Cela ne signifie pas qu’on doive renoncer à lui transmettre des valeurs essentielles à la vie en commun, comme la bonne foi, l’honnêteté, la fidélité, le respect d’autrui, la tolérance. Mais il convient d’aider l’enfant à mesurer l’importance de ces vertus à partir de son propre ressenti, de sa manière de voir. En lui apprenant à se connaître et à observer le monde avec un esprit à la fois ouvert et critique, on l’aide à se former un jugement personnel qui lui permettra de faire les choix de vie qui conviennent à sa nature. Bref, l’éducation doit apprendre à penser bien pour vivre mieux, ce qui, comme nous l’avons déjà évoqué, est la fonction principale de la philosophie telle que les Anciens l’entendaient. À une tête « bien pleine », objectif éducatif de son temps – mais que ne pourrait-on pas dire du nôtre ! –, Montaigne préfère « une tête bien faite » ; plutôt que la quantité de savoir, il privilégie la qualité du jugement : « Il fallait s’enquérir qui est mieux savant, non qui est plus savant. Nous ne travaillons qu’à remplir la mémoire, et laissons l’entendement et la conscience vides132. »

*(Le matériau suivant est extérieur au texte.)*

(** C2.  Silent fallback.  In ai mode, on a range that holds commits,
    when the orchestrator returns nothing usable ([None] or the empty
    string), the pipeline returns the very document of basic mode: the
    same header followed by the basic report with its statistics footer.
    Nothing of the failure is in it: in any world with the same answers
    of git where the orchestrator returns nothing usable, whatever the
    cause and the text of its error, ai mode returns this same document. *)
Theorem C2_ai_failure_falls_back_to_basic {U : CaseMapping}
    (AI_SYSTEM_PROMPT : pystr) (w : World) (from_ref to_ref provider : pystr)
    (verbose : bool) (commits : list CommitInfo) (all_files : list pystr)
    (diff diff_stat : pystr) (ai_content : option pystr) :
  outcome (get_git_commits w from_ref to_ref) = Ok commits ->
  commits <> [] ->
  outcome (get_git_diff_files w from_ref to_ref true) = Ok all_files ->
  outcome (get_git_diff w from_ref to_ref (kept_files all_files)
             DEFAULT_MAX_DIFF_LINES) = Ok diff ->
  outcome (get_git_diff_stat w from_ref to_ref (kept_files all_files))
    = Ok diff_stat ->
  outcome (generate_ai_changelog AI_SYSTEM_PROMPT w from_ref to_ref commits
             all_files diff diff_stat provider false) = Ok ai_content ->
  usable ai_content = false ->
  exists body,
    generate_basic_changelog commits (kept_files all_files) diff_stat verbose
      = Ok body /\
    outcome (generate_changelog AI_SYSTEM_PROMPT w from_ref to_ref true provider
               verbose false) = Ok (make_header from_ref to_ref commits ++ body) /\
    outcome (generate_changelog AI_SYSTEM_PROMPT w from_ref to_ref false provider
               verbose false) = Ok (make_header from_ref to_ref commits ++ body) /\
    forall (w' : World) (provider' : pystr) (ai_content' : option pystr),
      subprocess_run w' = subprocess_run w ->
      outcome (generate_ai_changelog AI_SYSTEM_PROMPT w' from_ref to_ref commits
                 all_files diff diff_stat provider' false) = Ok ai_content' ->
      usable ai_content' = false ->
      outcome (generate_changelog AI_SYSTEM_PROMPT w' from_ref to_ref true
                 provider' verbose false)
      = Ok (make_header from_ref to_ref commits ++ body).
Proof.
  intros Hcommits Hne Hfiles Hdiff Hstat Hai Huse.
  destruct (generate_basic_changelog_ok commits (kept_files all_files) diff_stat
              verbose) as [body Hbody].
  exists body. split; [exact Hbody|]. split; [|split].
  - by apply (generate_changelog_fallback AI_SYSTEM_PROMPT w from_ref to_ref
                commits all_files diff diff_stat) with (ai_content := ai_content).
  - by apply (generate_changelog_basic AI_SYSTEM_PROMPT w from_ref to_ref
                commits all_files diff diff_stat).
  - intros w' provider' ai_content' Hw' Hai' Huse'.
    destruct (git_ext w w' Hw') as (Hc & Hf & Hd & Hs).
    apply (generate_changelog_fallback AI_SYSTEM_PROMPT w' from_ref to_ref
             commits all_files diff diff_stat)
      with (ai_content := ai_content'); try assumption.
    + by rewrite Hc.
    + by rewrite Hf.
    + by rewrite Hd.
    + by rewrite Hs.
Qed.

(** C2 on the sample repository, with no key in the environment. *)
Lemma C2_witness :
  exists doc,
    outcome (generate_changelog (U := ascii_case) sample_system_prompt
               world_no_key (py "v1.0") (py "v1.1") true (py "gemini") false false)
    = Ok doc /\
    outcome (generate_changelog (U := ascii_case) sample_system_prompt
               world_no_key (py "v1.0") (py "v1.1") false (py "gemini") false false)
    = Ok doc.
Proof.
  destruct (C2_ai_failure_falls_back_to_basic (U := ascii_case)
              sample_system_prompt world_no_key (py "v1.0") (py "v1.1")
              (py "gemini") false sample_commits sample_files sample_diff
              sample_diff_stat None) as (body & _ & Hai & Hbasic & _).
  - vm_compute. reflexivity.
  - discriminate.
  - vm_compute. reflexivity.
  - vm_compute. reflexivity.
  - vm_compute. reflexivity.
  - vm_compute. reflexivity.
  - reflexivity.
  - eexists. split; [exact Hai | exact Hbasic].
Defined.

(** C3, as stated, fails: the range holds one commit, which changes the
    changelog only, so that no file is left after the ignore filter and
    the diff statistics are empty; the AI service returns a summary, and
    the document is the header and the summary, with no statistics
    footer. *)
Lemma C3_no_footer_without_diff_stat :
  let w := world_changelog_only in
  let run := generate_changelog (U := ascii_case) sample_system_prompt w
               (py "v1.0") (py "v1.1") true (py "gemini") false false in
  outcome (get_git_commits w (py "v1.0") (py "v1.1")) = Ok [changelog_commit] /\
  outcome (get_git_diff_files w (py "v1.0") (py "v1.1") true)
    = Ok [py "CHANGELOG.md"] /\
  kept_files [py "CHANGELOG.md"] = [] /\
  outcome (get_git_diff_stat w (py "v1.0") (py "v1.1") []) = Ok [] /\
  outcome (generate_ai_changelog sample_system_prompt w (py "v1.0") (py "v1.1")
             [changelog_commit] [py "CHANGELOG.md"] [] [] (py "gemini") false)
    = Ok (Some sample_summary) /\
  sample_summary <> [] /\
  outcome run
    = Ok (make_header (py "v1.0") (py "v1.1") [changelog_commit] ++ sample_summary) /\
  outcome run
    <> Ok (make_header (py "v1.0") (py "v1.1") [changelog_commit] ++
           sample_summary ++ ai_stats_footer [changelog_commit] []).
Proof.
  cbv zeta. repeat split; try (vm_compute; reflexivity); vm_compute; discriminate.
Qed.

(** C3, amended.  In ai mode, on a range that holds commits, when the
    orchestrator returns a non-empty result the body of the document is
    that result, followed, when the diff statistics are not empty, by the
    statistics footer, which reports the number of commits and the number
    of changed files, and by the collapsible block of the diff
    statistics; when the diff statistics are empty the body is the result
    alone. *)
Theorem C3_ai_result_and_footer {U : CaseMapping} (AI_SYSTEM_PROMPT : pystr)
    (w : World) (from_ref to_ref provider : pystr) (verbose : bool)
    (commits : list CommitInfo) (all_files : list pystr)
    (diff diff_stat content : pystr) :
  outcome (get_git_commits w from_ref to_ref) = Ok commits ->
  commits <> [] ->
  outcome (get_git_diff_files w from_ref to_ref true) = Ok all_files ->
  outcome (get_git_diff w from_ref to_ref (kept_files all_files)
             DEFAULT_MAX_DIFF_LINES) = Ok diff ->
  outcome (get_git_diff_stat w from_ref to_ref (kept_files all_files))
    = Ok diff_stat ->
  outcome (generate_ai_changelog AI_SYSTEM_PROMPT w from_ref to_ref commits
             all_files diff diff_stat provider false) = Ok (Some content) ->
  content <> [] ->
  outcome (generate_changelog AI_SYSTEM_PROMPT w from_ref to_ref true provider
             verbose false) =
  Ok (make_header from_ref to_ref commits ++ content ++
      (if truthy diff_stat
       then py "\n\n---\n\n**变更统计**: " ++ str_of_Z (len commits) ++
            py " 次提交，涉及 " ++ str_of_Z (len (kept_files all_files)) ++
            py " 个文件\n" ++ details_block diff_stat
       else [])).
Proof.
  intros Hcommits Hne Hfiles Hdiff Hstat Hai Hcontent.
  rewrite (generate_changelog_ai AI_SYSTEM_PROMPT w from_ref to_ref commits
             all_files diff diff_stat Hcommits Hne Hfiles Hdiff Hstat provider
             verbose content Hai Hcontent).
  unfold ai_stats_footer. by rewrite <- !app_assoc.
Qed.

(** The amended C3 on the sample repository, whose diff statistics are not
    empty. *)
Lemma C3_witness :
  outcome (generate_changelog (U := ascii_case) sample_system_prompt world_ai_ok
             (py "v1.0") (py "v1.1") true (py "gemini") false false) =
  Ok (make_header (py "v1.0") (py "v1.1") sample_commits ++ sample_summary ++
      py "\n\n---\n\n**变更统计**: 2 次提交，涉及 1 个文件\n" ++
      details_block sample_diff_stat).
Proof.
  rewrite (C3_ai_result_and_footer (U := ascii_case) sample_system_prompt
             world_ai_ok (py "v1.0") (py "v1.1") (py "gemini") false
             sample_commits sample_files sample_diff sample_diff_stat
             sample_summary).
  - vm_compute. reflexivity.
  - vm_compute. reflexivity.
  - discriminate.
  - vm_compute. reflexivity.
  - vm_compute. reflexivity.
  - vm_compute. reflexivity.
  - vm_compute. reflexivity.
  - vm_compute. discriminate.
Defined.

(* ===================================================================== *)
(** * The prompt *)
(* ===================================================================== *)

Lemma slice_to_nonneg {A} (k : Z) (s : list A) :
  0 <= k -> slice_to k s = firstn (Z.to_nat k) s.
Proof. intros H. unfold slice_to. by rewrite (proj2 (Z.ltb_ge k 0) H). Qed.

Lemma len_slice_to {A} (k : Z) (s : list A) :
  0 <= k <= len s -> len (slice_to k s) = k.
Proof.
  intros H. rewrite slice_to_nonneg by lia. unfold len in *.
  rewrite length_firstn. lia.
Qed.

(** A diff over the budget is cut to the budget, and the closing text of
    the template follows the cut. *)
Lemma build_ai_prompt_cut (from_ref to_ref : pystr) (commits : list CommitInfo)
    (diff diff_stat : pystr) :
  len diff > DEFAULT_MAX_DIFF_CHARS ->
  build_ai_prompt from_ref to_ref commits diff diff_stat =
  prompt_head from_ref to_ref commits diff_stat ++
  slice_to DEFAULT_MAX_DIFF_CHARS diff ++ prompt_tail.
Proof.
  intros H. unfold build_ai_prompt. cbv zeta.
  by rewrite (proj2 (Z.gtb_gt _ _) H).
Qed.

Lemma build_ai_prompt_whole (from_ref to_ref : pystr) (commits : list CommitInfo)
    (diff diff_stat : pystr) :
  len diff <= DEFAULT_MAX_DIFF_CHARS ->
  build_ai_prompt from_ref to_ref commits diff diff_stat =
  prompt_head from_ref to_ref commits diff_stat ++ diff ++ prompt_tail.
Proof.
  intros H. unfold build_ai_prompt. cbv zeta.
  destruct (len diff >? DEFAULT_MAX_DIFF_CHARS) eqn:E; [|done].
  apply Z.gtb_gt in E. lia.
Qed.

Lemma long_diff_len : len long_diff = 50001.
Proof. unfold long_diff, len. rewrite length_replicate. by rewrite Z2Nat.id. Qed.

(** C5, as stated, fails: for a diff of 50001 characters no text stands
    in the prompt between the first 50000 characters of the diff and the
    closing text of the template. *)
Lemma C5_no_truncation_notice :
  len long_diff > DEFAULT_MAX_DIFF_CHARS /\
  ~ exists notice : pystr,
      notice <> [] /\
      build_ai_prompt (py "v1.0") (py "v1.1") sample_commits long_diff
        sample_diff_stat =
      prompt_head (py "v1.0") (py "v1.1") sample_commits sample_diff_stat ++
      slice_to DEFAULT_MAX_DIFF_CHARS long_diff ++ notice ++ prompt_tail.
Proof.
  assert (Hlen : len long_diff > DEFAULT_MAX_DIFF_CHARS).
  { rewrite long_diff_len. unfold DEFAULT_MAX_DIFF_CHARS. lia. }
  split; [exact Hlen|]. intros (notice & Hne & H).
  rewrite build_ai_prompt_cut in H by exact Hlen.
  do 2 apply app_inv_head in H.
  apply (f_equal (@length char)) in H. rewrite length_app in H.
  destruct notice as [|c notice]; [congruence|].
  rewrite length_cons in H. lia.
Qed.

(** C5, amended.  For every diff longer than 50000 characters the prompt
    embeds the first 50000 characters of the diff and nothing of the
    rest, and never fails; no truncation notice is added: the cut diff is
    followed at once by the closing text of the template, and the prompt
    is the one built for the cut diff as a diff of its own. *)
Theorem C5_prompt_diff_hard_cutoff (from_ref to_ref : pystr)
    (commits : list CommitInfo) (diff diff_stat : pystr) :
  len diff > DEFAULT_MAX_DIFF_CHARS ->
  build_ai_prompt from_ref to_ref commits diff diff_stat =
    prompt_head from_ref to_ref commits diff_stat ++
    slice_to DEFAULT_MAX_DIFF_CHARS diff ++ prompt_tail /\
  len (slice_to DEFAULT_MAX_DIFF_CHARS diff) = 50000 /\
  (exists rest, rest <> [] /\ diff = slice_to DEFAULT_MAX_DIFF_CHARS diff ++ rest) /\
  build_ai_prompt from_ref to_ref commits diff diff_stat =
    build_ai_prompt from_ref to_ref commits
      (slice_to DEFAULT_MAX_DIFF_CHARS diff) diff_stat.
Proof.
  intros H.
  assert (Hkept : len (slice_to DEFAULT_MAX_DIFF_CHARS diff) = 50000).
  { apply len_slice_to. unfold DEFAULT_MAX_DIFF_CHARS in *. lia. }
  split; [by apply build_ai_prompt_cut|]. split; [exact Hkept|]. split.
  - exists (skipn (Z.to_nat DEFAULT_MAX_DIFF_CHARS) diff). split.
    + intros Hnil. apply (f_equal (@length char)) in Hnil.
      rewrite length_skipn in Hnil. cbn [length] in Hnil.
      unfold len, DEFAULT_MAX_DIFF_CHARS in *. lia.
    + rewrite slice_to_nonneg by (unfold DEFAULT_MAX_DIFF_CHARS; lia).
      by rewrite firstn_skipn.
  - rewrite build_ai_prompt_cut by exact H.
    rewrite build_ai_prompt_whole; [done|].
    rewrite Hkept. unfold DEFAULT_MAX_DIFF_CHARS. lia.
Qed.

(** The amended C5 on a diff of 50001 characters. *)
Lemma C5_witness :
  build_ai_prompt (py "v1.0") (py "v1.1") sample_commits long_diff
    sample_diff_stat =
  prompt_head (py "v1.0") (py "v1.1") sample_commits sample_diff_stat ++
  slice_to DEFAULT_MAX_DIFF_CHARS long_diff ++ prompt_tail.
Proof.
  refine (proj1 (C5_prompt_diff_hard_cutoff (py "v1.0") (py "v1.1")
                   sample_commits long_diff sample_diff_stat _)).
  rewrite long_diff_len. unfold DEFAULT_MAX_DIFF_CHARS. lia.
Defined.

(* ===================================================================== *)
(** * The webhook truncation *)
(* ===================================================================== *)

Lemma utf8_encode_char_length (c : char) (bs : list N) :
  utf8_encode_char c = Some bs -> 1 <= len bs <= 4.
Proof.
  unfold utf8_encode_char, len.
  repeat match goal with |- context [if ?b then _ else _] => destruct b end;
    intros [= <-]; cbn [length]; lia.
Qed.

« Il faut étendre la joie, mais retrancher autant qu’on peut la tristesse133 » : se trouve là résumé en une phrase le programme de vie selon Montaigne. Programme d’une apparente simplicité, à quoi nous incline spontanément notre nature, mais dont il rappelle qu’il est suivi par bien peu d’hommes dits « civilisés », lesquels ont plutôt tendance à se compliquer l’existence et à se la rendre pénible soit par une vie déréglée, esclaves de désirs jamais assouvis, soit inversement en laissant une conscience morale et religieuse pervertie les charger de fardeaux trop lourds à porter.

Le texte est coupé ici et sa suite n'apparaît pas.